* _What you have to do_
Your answer should be only the lines below from the one with "by apply compact_to_u256_not_panic" to the one with "assert (Hiff : forall", repeated exactly, ends included.

* _Available records_

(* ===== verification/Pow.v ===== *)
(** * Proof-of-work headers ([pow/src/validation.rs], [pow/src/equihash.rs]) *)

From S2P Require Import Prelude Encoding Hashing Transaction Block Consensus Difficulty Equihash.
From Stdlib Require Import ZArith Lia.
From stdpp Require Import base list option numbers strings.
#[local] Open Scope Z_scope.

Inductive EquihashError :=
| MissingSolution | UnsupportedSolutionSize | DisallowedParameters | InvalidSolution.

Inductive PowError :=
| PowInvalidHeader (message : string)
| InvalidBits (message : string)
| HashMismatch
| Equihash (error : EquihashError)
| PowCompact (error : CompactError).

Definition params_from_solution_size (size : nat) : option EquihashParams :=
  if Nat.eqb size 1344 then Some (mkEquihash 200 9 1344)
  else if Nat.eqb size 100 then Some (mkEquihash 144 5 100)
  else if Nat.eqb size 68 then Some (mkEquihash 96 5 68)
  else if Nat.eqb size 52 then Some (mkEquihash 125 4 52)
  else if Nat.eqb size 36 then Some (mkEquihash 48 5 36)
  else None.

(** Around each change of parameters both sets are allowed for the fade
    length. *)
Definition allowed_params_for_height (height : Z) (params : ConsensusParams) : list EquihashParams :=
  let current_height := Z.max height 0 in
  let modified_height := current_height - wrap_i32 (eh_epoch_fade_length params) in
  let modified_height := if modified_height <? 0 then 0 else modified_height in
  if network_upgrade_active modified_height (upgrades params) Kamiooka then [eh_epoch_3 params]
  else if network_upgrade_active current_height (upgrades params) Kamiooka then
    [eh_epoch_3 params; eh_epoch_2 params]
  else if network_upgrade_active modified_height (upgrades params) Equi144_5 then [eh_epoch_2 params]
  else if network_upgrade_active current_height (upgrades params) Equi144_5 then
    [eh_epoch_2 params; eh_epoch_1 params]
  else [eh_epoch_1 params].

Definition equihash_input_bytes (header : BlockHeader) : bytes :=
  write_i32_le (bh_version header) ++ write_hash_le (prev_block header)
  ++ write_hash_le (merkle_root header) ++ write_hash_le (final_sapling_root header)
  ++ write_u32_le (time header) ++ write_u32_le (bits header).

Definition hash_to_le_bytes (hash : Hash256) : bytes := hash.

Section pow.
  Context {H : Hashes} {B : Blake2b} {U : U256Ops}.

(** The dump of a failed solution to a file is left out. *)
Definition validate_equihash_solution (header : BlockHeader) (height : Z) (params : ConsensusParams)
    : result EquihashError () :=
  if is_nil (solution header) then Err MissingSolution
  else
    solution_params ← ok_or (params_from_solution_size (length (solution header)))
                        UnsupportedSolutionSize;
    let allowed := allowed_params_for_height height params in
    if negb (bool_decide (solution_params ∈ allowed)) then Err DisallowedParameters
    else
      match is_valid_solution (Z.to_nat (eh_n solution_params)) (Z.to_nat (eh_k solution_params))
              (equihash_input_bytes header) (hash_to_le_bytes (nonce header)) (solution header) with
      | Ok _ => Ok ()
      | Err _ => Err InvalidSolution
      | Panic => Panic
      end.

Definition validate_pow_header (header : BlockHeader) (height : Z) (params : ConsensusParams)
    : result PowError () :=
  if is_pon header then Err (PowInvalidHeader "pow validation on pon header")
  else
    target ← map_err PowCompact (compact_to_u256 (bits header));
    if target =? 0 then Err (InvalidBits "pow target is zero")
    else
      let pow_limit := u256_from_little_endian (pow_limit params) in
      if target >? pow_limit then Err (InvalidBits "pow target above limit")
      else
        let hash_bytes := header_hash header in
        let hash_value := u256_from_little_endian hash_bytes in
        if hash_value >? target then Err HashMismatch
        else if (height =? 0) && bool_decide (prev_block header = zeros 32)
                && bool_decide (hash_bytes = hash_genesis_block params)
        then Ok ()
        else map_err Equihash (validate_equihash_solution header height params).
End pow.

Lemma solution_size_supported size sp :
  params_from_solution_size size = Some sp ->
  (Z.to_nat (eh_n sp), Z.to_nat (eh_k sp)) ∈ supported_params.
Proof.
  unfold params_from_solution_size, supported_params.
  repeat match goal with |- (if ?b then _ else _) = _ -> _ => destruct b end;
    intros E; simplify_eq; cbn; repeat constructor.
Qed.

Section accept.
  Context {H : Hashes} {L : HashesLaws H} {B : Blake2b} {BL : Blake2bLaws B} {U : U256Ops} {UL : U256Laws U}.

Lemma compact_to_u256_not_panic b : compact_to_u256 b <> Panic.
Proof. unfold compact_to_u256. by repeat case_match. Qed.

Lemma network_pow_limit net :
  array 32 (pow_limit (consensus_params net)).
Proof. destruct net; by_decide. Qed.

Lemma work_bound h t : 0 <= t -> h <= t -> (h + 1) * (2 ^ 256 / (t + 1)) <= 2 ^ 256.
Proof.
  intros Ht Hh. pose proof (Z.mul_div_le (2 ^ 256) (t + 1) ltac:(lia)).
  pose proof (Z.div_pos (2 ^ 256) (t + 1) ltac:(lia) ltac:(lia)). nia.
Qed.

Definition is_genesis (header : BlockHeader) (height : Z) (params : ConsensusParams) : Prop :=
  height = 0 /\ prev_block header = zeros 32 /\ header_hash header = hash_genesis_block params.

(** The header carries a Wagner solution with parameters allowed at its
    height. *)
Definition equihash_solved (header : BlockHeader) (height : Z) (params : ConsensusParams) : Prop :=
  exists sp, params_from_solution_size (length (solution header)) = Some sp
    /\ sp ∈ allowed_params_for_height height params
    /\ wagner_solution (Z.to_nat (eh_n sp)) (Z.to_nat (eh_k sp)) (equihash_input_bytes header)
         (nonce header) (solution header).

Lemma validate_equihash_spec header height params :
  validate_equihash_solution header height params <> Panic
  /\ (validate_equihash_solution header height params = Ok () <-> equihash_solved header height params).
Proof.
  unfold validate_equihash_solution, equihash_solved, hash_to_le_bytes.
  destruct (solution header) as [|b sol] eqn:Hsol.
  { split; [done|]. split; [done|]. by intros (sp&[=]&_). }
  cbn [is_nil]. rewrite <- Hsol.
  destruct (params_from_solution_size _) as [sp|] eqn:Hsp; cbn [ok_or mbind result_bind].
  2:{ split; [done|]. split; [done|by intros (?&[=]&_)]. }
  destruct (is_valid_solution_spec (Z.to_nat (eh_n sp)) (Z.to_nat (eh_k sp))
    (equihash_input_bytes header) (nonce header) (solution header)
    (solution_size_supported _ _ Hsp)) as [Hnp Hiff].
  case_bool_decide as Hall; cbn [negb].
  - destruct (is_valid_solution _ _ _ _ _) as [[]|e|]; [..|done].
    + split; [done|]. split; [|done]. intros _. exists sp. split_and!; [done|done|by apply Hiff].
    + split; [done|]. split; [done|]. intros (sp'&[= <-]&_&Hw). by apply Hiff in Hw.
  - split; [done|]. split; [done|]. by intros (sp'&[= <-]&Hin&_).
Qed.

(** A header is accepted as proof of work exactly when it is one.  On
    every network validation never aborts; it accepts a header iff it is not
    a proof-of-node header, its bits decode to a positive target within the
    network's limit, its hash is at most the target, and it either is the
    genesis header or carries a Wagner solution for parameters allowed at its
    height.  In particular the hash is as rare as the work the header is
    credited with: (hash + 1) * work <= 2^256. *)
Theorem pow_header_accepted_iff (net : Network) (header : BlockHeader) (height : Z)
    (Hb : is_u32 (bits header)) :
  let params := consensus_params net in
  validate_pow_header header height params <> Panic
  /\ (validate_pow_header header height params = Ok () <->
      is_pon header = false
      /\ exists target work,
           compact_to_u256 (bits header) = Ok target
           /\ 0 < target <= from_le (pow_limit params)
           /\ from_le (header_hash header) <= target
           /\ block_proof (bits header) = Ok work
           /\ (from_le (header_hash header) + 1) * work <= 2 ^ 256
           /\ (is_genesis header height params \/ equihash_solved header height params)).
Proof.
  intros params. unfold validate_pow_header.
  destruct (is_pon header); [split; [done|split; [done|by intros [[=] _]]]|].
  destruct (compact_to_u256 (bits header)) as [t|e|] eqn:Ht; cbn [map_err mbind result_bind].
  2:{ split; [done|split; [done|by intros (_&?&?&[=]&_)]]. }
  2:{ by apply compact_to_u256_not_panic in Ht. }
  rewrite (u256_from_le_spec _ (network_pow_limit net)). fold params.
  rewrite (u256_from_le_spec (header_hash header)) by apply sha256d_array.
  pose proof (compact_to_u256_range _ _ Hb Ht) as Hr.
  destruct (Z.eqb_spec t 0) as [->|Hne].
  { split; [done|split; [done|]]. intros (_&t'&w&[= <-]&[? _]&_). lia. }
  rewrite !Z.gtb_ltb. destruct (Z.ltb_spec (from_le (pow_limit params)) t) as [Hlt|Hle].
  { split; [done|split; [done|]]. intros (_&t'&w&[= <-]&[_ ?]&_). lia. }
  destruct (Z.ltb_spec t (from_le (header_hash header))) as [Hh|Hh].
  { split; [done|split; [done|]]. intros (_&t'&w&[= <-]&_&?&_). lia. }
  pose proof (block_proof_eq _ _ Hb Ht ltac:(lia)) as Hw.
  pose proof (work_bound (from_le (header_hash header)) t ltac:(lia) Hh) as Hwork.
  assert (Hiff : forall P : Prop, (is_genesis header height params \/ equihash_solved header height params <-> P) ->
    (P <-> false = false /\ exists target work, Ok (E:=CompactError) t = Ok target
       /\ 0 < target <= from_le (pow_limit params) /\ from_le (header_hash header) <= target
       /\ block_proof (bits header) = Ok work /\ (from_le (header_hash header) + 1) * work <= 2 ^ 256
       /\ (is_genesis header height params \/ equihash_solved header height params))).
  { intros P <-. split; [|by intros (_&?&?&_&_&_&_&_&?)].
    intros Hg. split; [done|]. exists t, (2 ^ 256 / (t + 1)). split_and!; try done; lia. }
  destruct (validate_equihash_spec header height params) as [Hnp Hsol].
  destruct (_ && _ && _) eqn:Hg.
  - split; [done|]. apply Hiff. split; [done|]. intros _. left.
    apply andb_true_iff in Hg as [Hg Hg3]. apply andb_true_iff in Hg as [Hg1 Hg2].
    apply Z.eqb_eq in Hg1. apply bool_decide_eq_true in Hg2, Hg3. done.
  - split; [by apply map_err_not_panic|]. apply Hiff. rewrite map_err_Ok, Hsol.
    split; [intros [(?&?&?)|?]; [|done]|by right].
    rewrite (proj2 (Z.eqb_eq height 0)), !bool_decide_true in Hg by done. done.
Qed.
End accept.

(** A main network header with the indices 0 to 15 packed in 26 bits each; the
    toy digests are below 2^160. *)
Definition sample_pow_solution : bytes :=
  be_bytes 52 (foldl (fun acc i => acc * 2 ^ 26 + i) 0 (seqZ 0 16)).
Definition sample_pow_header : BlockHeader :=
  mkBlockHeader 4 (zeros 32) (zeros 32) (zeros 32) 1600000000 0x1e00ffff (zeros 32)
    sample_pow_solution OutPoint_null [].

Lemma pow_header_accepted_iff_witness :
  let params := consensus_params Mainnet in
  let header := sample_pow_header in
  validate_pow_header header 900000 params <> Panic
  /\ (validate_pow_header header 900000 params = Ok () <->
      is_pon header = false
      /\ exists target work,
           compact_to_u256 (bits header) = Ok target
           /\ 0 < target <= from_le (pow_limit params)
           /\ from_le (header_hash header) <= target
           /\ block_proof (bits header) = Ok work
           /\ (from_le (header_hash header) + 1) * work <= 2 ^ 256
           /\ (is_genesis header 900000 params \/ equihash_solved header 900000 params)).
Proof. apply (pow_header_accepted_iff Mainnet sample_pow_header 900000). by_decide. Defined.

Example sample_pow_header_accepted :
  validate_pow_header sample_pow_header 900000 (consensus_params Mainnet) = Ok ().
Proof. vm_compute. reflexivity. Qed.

* _Response area_
  2:{ by apply compact_to_u256_not_panic in Ht. }
  rewrite (u256_from_le_spec _ (network_pow_limit net)). fold params.
  rewrite (u256_from_le_spec (header_hash header)) by apply sha256d_array.
  pose proof (compact_to_u256_range _ _ Hb Ht) as Hr.
  destruct (Z.eqb_spec t 0) as [->|Hne].
  { split; [done|split; [done|]]. intros (_&t'&w&[= <-]&[? _]&_). lia. }
  rewrite !Z.gtb_ltb. destruct (Z.ltb_spec (from_le (pow_limit params)) t) as [Hlt|Hle].
  { split; [done|split; [done|]]. intros (_&t'&w&[= <-]&[_ ?]&_). lia. }
  destruct (Z.ltb_spec t (from_le (header_hash header))) as [Hh|Hh].
  { split; [done|split; [done|]]. intros (_&t'&w&[= <-]&_&?&_). lia. }
  pose proof (block_proof_eq _ _ Hb Ht ltac:(lia)) as Hw.
  pose proof (work_bound (from_le (header_hash header)) t ltac:(lia) Hh) as Hwork.
  assert (Hiff : forall P : Prop, (is_genesis header height params \/ equihash_solved header height params <-> P) ->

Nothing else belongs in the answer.